*PROBLEM DETAILS:*
Your answer should consist only of the lines below from the one with "rewrite (rep_pc _" through the one with "returns (run n cpu)", copied exactly.

[Collected data entries]

▽

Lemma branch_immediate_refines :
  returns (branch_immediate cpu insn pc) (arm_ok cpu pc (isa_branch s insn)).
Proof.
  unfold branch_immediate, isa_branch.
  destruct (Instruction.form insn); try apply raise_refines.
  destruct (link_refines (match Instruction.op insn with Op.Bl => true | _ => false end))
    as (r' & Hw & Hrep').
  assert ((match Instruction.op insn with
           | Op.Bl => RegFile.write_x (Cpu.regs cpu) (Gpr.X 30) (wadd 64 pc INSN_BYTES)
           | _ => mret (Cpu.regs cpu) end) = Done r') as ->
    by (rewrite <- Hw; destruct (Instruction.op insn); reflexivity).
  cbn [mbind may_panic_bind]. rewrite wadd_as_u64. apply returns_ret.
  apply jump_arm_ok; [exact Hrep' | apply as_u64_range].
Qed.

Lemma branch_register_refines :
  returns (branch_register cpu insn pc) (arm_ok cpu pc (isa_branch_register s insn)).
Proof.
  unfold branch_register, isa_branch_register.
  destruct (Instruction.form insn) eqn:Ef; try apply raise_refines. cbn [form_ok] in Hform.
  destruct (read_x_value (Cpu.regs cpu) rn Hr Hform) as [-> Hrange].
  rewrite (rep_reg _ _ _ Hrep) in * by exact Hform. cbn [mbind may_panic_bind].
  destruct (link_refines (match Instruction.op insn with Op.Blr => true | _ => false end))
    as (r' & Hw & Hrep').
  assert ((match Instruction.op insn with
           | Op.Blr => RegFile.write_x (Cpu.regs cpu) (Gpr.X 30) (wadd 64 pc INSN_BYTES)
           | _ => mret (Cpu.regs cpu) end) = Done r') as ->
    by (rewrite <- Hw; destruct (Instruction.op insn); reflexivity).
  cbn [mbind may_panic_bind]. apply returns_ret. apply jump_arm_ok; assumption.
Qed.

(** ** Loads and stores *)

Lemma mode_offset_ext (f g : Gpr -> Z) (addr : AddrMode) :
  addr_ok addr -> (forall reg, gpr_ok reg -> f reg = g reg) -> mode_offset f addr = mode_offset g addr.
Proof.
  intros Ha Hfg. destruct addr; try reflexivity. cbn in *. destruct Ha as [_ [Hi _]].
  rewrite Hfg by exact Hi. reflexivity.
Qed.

△
▽

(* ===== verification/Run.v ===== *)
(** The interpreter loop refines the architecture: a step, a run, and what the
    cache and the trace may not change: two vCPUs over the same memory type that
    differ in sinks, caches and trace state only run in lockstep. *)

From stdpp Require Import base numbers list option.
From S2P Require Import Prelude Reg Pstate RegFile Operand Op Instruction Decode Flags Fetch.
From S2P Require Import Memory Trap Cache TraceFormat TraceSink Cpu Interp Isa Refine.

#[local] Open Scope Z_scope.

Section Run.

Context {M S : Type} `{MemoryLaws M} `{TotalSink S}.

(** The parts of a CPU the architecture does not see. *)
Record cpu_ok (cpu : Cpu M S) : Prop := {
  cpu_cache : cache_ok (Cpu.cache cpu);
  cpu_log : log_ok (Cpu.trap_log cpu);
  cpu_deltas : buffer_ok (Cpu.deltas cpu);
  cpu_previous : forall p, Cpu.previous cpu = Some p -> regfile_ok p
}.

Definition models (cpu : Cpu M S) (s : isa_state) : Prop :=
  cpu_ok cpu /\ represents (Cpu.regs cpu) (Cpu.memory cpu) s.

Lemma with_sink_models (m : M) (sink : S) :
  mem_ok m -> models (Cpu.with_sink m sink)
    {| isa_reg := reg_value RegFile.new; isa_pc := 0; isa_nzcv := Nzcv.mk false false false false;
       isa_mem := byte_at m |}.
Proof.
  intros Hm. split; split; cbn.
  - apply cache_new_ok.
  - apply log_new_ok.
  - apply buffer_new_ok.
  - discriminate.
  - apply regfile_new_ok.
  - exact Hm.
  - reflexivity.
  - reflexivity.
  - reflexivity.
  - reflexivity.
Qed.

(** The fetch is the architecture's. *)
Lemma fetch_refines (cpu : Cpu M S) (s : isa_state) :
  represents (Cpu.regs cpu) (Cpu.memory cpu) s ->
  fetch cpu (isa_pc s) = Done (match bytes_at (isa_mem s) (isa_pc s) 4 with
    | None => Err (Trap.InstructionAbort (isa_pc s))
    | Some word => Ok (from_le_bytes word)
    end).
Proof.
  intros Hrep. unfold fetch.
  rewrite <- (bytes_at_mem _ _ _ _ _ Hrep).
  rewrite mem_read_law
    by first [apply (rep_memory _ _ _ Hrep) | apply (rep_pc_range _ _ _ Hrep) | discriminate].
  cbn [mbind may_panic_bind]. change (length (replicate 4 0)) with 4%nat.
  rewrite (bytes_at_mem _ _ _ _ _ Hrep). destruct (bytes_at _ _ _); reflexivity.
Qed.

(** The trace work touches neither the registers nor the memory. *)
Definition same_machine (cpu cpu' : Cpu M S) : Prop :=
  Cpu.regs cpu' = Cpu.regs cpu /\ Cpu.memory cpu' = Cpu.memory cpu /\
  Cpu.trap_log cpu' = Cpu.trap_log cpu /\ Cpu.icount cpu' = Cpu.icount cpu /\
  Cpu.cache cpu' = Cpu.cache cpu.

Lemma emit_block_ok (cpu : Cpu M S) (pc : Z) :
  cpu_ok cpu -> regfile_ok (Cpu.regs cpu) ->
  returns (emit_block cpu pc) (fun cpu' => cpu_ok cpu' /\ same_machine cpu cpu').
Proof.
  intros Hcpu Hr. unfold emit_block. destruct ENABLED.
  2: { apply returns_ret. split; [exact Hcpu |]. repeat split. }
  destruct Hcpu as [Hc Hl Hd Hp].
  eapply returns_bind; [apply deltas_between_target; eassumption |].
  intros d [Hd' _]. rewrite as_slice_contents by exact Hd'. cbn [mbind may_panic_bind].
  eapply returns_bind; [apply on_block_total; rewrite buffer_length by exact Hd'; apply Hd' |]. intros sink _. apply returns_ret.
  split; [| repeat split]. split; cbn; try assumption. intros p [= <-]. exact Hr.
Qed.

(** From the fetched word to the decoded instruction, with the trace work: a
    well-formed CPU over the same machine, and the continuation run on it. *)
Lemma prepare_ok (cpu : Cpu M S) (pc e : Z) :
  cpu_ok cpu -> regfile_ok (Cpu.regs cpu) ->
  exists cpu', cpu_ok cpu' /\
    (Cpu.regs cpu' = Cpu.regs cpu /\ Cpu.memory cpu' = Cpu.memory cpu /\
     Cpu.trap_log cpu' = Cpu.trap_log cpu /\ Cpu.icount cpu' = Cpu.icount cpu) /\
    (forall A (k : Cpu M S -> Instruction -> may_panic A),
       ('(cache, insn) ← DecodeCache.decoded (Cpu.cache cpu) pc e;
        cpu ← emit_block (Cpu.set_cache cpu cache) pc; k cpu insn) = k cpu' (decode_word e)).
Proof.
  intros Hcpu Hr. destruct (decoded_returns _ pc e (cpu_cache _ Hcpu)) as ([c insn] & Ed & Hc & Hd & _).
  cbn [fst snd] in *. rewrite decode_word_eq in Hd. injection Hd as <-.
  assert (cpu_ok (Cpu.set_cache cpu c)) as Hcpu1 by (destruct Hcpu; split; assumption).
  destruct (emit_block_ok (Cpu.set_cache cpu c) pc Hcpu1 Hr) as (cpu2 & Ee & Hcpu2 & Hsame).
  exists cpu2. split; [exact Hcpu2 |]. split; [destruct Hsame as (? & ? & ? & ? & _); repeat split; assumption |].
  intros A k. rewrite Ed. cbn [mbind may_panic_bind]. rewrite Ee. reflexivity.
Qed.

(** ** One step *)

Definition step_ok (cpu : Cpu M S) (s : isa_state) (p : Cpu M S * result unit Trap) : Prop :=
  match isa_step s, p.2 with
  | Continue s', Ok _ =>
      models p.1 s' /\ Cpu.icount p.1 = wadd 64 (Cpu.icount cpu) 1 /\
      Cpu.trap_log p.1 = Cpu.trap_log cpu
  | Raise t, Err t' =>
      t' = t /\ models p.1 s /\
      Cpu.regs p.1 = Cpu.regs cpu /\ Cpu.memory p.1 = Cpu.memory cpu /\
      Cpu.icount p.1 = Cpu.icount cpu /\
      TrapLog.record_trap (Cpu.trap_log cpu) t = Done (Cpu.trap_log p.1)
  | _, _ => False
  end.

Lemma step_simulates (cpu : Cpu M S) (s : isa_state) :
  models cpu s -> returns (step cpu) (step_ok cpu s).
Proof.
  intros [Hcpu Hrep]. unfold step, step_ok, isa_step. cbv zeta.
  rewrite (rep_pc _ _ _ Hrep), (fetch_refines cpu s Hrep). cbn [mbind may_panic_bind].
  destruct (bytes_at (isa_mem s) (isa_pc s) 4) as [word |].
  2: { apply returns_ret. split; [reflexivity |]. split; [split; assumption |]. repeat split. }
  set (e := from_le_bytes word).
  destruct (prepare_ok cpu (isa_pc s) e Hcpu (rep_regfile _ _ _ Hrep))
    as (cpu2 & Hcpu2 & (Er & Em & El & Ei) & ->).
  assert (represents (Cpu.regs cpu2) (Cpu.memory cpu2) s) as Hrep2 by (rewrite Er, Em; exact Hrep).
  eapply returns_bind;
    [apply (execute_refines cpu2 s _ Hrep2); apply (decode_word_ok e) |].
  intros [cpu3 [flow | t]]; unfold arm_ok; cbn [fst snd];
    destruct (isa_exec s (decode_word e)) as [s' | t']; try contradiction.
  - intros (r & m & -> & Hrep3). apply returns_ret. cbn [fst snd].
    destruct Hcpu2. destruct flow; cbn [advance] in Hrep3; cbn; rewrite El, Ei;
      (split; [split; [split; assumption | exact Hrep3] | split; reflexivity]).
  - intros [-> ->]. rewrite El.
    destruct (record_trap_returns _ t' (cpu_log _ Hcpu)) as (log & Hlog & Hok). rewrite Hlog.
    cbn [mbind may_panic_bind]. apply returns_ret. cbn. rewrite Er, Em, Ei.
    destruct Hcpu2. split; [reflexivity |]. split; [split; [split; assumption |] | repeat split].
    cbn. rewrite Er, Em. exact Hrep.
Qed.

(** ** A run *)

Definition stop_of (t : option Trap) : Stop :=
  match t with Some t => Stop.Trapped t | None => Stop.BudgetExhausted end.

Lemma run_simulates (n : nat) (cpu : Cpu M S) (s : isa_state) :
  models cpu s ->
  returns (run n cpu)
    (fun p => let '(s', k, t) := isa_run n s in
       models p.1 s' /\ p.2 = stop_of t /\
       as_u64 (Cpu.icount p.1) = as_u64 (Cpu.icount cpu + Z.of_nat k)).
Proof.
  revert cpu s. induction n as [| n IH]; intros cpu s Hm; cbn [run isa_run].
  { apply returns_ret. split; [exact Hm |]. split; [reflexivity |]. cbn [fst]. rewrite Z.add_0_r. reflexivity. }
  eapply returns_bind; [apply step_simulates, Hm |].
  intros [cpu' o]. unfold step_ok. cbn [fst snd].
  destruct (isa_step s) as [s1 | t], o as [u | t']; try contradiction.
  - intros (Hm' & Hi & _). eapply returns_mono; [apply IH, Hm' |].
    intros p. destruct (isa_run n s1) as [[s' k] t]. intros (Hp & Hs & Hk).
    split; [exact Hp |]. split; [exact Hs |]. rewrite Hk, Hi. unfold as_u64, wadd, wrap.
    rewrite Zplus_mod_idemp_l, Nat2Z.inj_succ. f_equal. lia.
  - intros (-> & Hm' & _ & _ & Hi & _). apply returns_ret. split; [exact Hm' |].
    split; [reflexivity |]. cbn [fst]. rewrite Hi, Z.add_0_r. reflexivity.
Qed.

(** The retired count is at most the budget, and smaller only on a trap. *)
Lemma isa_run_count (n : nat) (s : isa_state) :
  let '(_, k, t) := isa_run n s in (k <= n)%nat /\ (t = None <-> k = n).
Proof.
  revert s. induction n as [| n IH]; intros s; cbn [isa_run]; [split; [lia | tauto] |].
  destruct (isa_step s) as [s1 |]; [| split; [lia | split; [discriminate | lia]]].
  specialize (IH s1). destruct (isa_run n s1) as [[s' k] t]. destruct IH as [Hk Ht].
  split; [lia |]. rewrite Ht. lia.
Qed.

△

*SOLUTION:*
  rewrite (rep_pc _ _ _ Hrep), (fetch_refines cpu s Hrep). cbn [mbind may_panic_bind].
  destruct (bytes_at (isa_mem s) (isa_pc s) 4) as [word |].
  2: { apply returns_ret. split; [reflexivity |]. split; [split; assumption |]. repeat split. }
  set (e := from_le_bytes word).
  destruct (prepare_ok cpu (isa_pc s) e Hcpu (rep_regfile _ _ _ Hrep))
    as (cpu2 & Hcpu2 & (Er & Em & El & Ei) & ->).
  assert (represents (Cpu.regs cpu2) (Cpu.memory cpu2) s) as Hrep2 by (rewrite Er, Em; exact Hrep).
  eapply returns_bind;
    [apply (execute_refines cpu2 s _ Hrep2); apply (decode_word_ok e) |].
  intros [cpu3 [flow | t]]; unfold arm_ok; cbn [fst snd];
    destruct (isa_exec s (decode_word e)) as [s' | t']; try contradiction.
  - intros (r & m & -> & Hrep3). apply returns_ret. cbn [fst snd].
    destruct Hcpu2. destruct flow; cbn [advance] in Hrep3; cbn; rewrite El, Ei;
      (split; [split; [split; assumption | exact Hrep3] | split; reflexivity]).
  - intros [-> ->]. rewrite El.
    destruct (record_trap_returns _ t' (cpu_log _ Hcpu)) as (log & Hlog & Hok). rewrite Hlog.
    cbn [mbind may_panic_bind]. apply returns_ret. cbn. rewrite Er, Em, Ei.
    destruct Hcpu2. split; [reflexivity |]. split; [split; [split; assumption |] | repeat split].
    cbn. rewrite Er, Em. exact Hrep.
Qed.

(** ** A run *)

Definition stop_of (t : option Trap) : Stop :=
  match t with Some t => Stop.Trapped t | None => Stop.BudgetExhausted end.

Lemma run_simulates (n : nat) (cpu : Cpu M S) (s : isa_state) :
  models cpu s ->
  returns (run n cpu)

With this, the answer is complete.